Monday, July 8, 2019

 


LOCAL

 

► In the News Tribune — Tacoma nurses say strike is preventable, but feel-good hospital mission statements aren’t enough (by Janet Stewart and Linda Burbank, RNs at St. Joseph Medical Center) — St. Joseph’s nurses are considering a strike vote, a rare step we do not take lightly. While compensation is part of the discussion, our top priority is safety: for patients and the community we serve. Hospital administrators should be acutely aware of what we need to deliver quality care. Our nurses have consistently communicated what we need, in multiple venues throughout the year in addition to contract negotiations. If nurses are expected to take care of more patients who are sicker, we simply need more nurses to do that. Administrators know this, but they are dragging out contract talks on the backs and hearts of nurses who deliver the lifeline to patient care.

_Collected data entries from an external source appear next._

Lemma gives_back n c s ts :
  lexes s ts -> (length ts < n)%nat -> gives (fun ts1 c1 => forall ts0, g_back ts0 c -> g_back (ts0 ++ ts1) c1) (parseback buf es n c) s ts.
Proof.
  revert c s ts. induction n as [|n IH]; intros c s ts L Hn Q HQ; [lia|]. cbn [parseback].
  apply may_bind, (may_peek _ _ ts); [toks|done|]. intros s1 L1. destruct (sees [38] ts) eqn:Es.
  - apply may_bind, (may_token [38] _ ts); [done|done|]. intros [k q] ts' s2 -> Hk L2. apply list_elem_of_singleton, lead_is in Hk; [|done..].
    cbn in Hk, Hn. subst k. eapply IH; [exact L2|lia|]. intros c1 s3 ts1 ts2 -> L3 G. apply (HQ _ s3 ((38, q) :: ts1) ts2); [done|done|].
    intros ts0 G0. change (ts0 ++ (38, q) :: ts1) with (ts0 ++ [(38, q)] ++ ts1). rewrite app_assoc. by apply G, gb_amp.
  - apply (HQ _ s1 [] ts); [done|done|]. intros ts0. by rewrite app_nil_r.
Qed.

(** The four routines that call each other. *)
Lemma gives_parse fuel s ts :
  lexes s ts -> (length ts <= es)%nat ->
  ((4 * length ts + 4 <= fuel)%nat -> gives g_line (parseline buf es fuel) s ts) /\
  ((4 * length ts + 3 <= fuel)%nat -> gives g_pipe (parsepipe buf es fuel) s ts) /\
  ((4 * length ts + 2 <= fuel)%nat -> gives g_exec (parseexec buf es fuel) s ts) /\
  (sees [40] ts = true -> (4 * length ts + 1 <= fuel)%nat -> gives g_exec (parseblock buf es fuel) s ts).
Proof.
  revert s ts. induction fuel as [|fuel IH]; intros s ts L He; [split_and!; intros; lia|]. split; [|split; [|split]].
  - intros Hf Q HQ. cbn [parseline]. apply may_bind, (proj1 (proj2 (IH s ts L He))); [lia|]. intros c1 s1 ts1 ts2 -> L1 G1.
    rewrite length_app in *. apply may_bind. eapply gives_back; [exact L1|lia|]. intros c2 s2 ts3 ts4 -> L2 G2. rewrite length_app in *.
    specialize (G2 _ (gb_pipe _ _ G1)). apply may_bind, (may_peek _ _ ts4); [toks|done|]. intros s3 L3. destruct (sees [59] ts4) eqn:Es.
    + apply may_bind, (may_token [59] _ ts4); [done|done|]. intros [k q] ts' s4 -> Hk L4. apply list_elem_of_singleton, lead_is in Hk; [|done..].
      cbn in Hk, Hf, He. subst k. apply may_bind, (proj1 (IH s4 ts' L4 ltac:(lia))); [lia|]. intros c5 s5 ts5 ts6 -> L5 G5.
      apply (HQ _ s5 ((ts1 ++ ts3) ++ (59, q) :: ts5) ts6); [by rewrite <- !app_assoc|done|]. by constructor.
    + apply (HQ _ s3 (ts1 ++ ts3) ts4); [by rewrite app_assoc|done|]. by constructor.
  - intros Hf Q HQ. cbn [parsepipe]. apply may_bind, (proj1 (proj2 (proj2 (IH s ts L He)))); [lia|]. intros c1 s1 ts1 ts2 -> L1 G1.
    rewrite length_app in *. apply may_bind, (may_peek _ _ ts2); [toks|done|]. intros s3 L3. destruct (sees [124] ts2) eqn:Es.
    + apply may_bind, (may_token [124] _ ts2); [done|done|]. intros [k q] ts' s4 -> Hk L4. apply list_elem_of_singleton, lead_is in Hk; [|done..].
      cbn in Hk, Hf, He. subst k. apply may_bind, (proj1 (proj2 (IH s4 ts' L4 ltac:(lia)))); [lia|]. intros c5 s5 ts5 ts6 -> L5 G5.
      apply (HQ _ s5 (ts1 ++ (124, q) :: ts5) ts6); [by rewrite <- !app_assoc|done|]. by constructor.
    + apply (HQ _ s3 ts1 ts2); [done|done|]. by constructor.
  - intros Hf Q HQ. cbn [parseexec]. apply may_bind, (may_peek _ _ ts); [toks|done|]. intros s1 L1. destruct (sees [40] ts) eqn:Es.
    + apply (proj2 (proj2 (proj2 (IH s1 ts L1 He)))); [done|lia|done].
    + apply may_bind. eapply gives_redirs; [exact L1|lia|]. intros rs0 s2 ts1 ts2 -> L2 (rs & -> & G2). rewrite length_app in *.
      apply may_bind. eapply gives_args; [exact L2|lia|cbn; unfold MAXARGS; lia|lia|]. intros r s3 ts3 ts4 -> L3 (argv & rs1 & -> & G3 & Hl).
      apply (HQ _ s3 (ts1 ++ ts3) ts4); [by rewrite app_assoc|done|]. by constructor.
  - intros Hs Hf Q HQ. cbn [parseblock]. apply may_bind, (may_peek _ _ ts); [toks|done|]. intros s1 L1. rewrite Hs. cbn [negb].
    apply may_bind, (may_token [40] _ ts); [done|done|]. intros [k q] ts' s2 -> Hk L2. apply list_elem_of_singleton, lead_is in Hk; [|done..].
    cbn in Hk, Hf, He. subst k. apply may_bind, (proj1 (IH s2 ts' L2 ltac:(lia))); [lia|]. intros c3 s3 ts1 ts2 -> L3 G3. rewrite length_app in *.
    apply may_bind, (may_peek _ _ ts2); [toks|done|]. intros s4 L4. destruct (sees [41] ts2) eqn:Es; cbn [negb]; [|done].
    apply may_bind, (may_token [41] _ ts2); [done|done|]. intros [k q'] ts' s5 -> Hk L5. apply list_elem_of_singleton, lead_is in Hk; [|done..].
    cbn in Hk, Hf, He. subst k. apply may_bind. eapply gives_redirs; [exact L5|lia|]. intros rs0 s6 ts3 ts4 -> L6 (rs & -> & G6).
    apply (HQ _ s6 ((40, q) :: ts1 ++ (41, q') :: ts3) ts4); [cbn; by rewrite <- app_assoc|done|]. by constructor.
Qed.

► In the Supermarket News — Portland, Ore., grocery workers authorize strike — United Food and Commercial Workers Local 555 grocery employees in the Portland, Ore., area this week voted to authorize a strike against Fred Meyer, QFC, Albertsons and Safeway. The move came just days after seven UFCW locals in Southern California, representing about 46,000 workers, gave union leaders permission to call a strike, if necessary, at Ralphs, Albertsons, Vons and Pavilions supermarkets.

ALSO at The Stand — Portland grocery workers OK strike; SW Wash. could be next

► In the Seattle Times — Employee walkout at Slate Coffee’s Ballard store triggers discussion about ‘toxic’ work environments — On an early Saturday morning last month in Ballard, five baristas taped resignation letters to the front door of Slate Coffee Roasters in hope of shaming their bosses for issuing late paychecks and for failing to address what they claim is a “toxic work environment.” The local coffee chain’s flagship shop in Ballard has remained shut since the walkout, but all of Slate’s other locations have stayed open.

 


BOEING

 

► From the AP — Saudi carrier cancels troubled Boeing 737 order for Airbus — A Saudi budget airline is ordering 30 Airbus planes in a deal that replaces a $6 billion agreement it had with Boeing for its troubled 737 Max jets, which have been grounded after two deadly crashes.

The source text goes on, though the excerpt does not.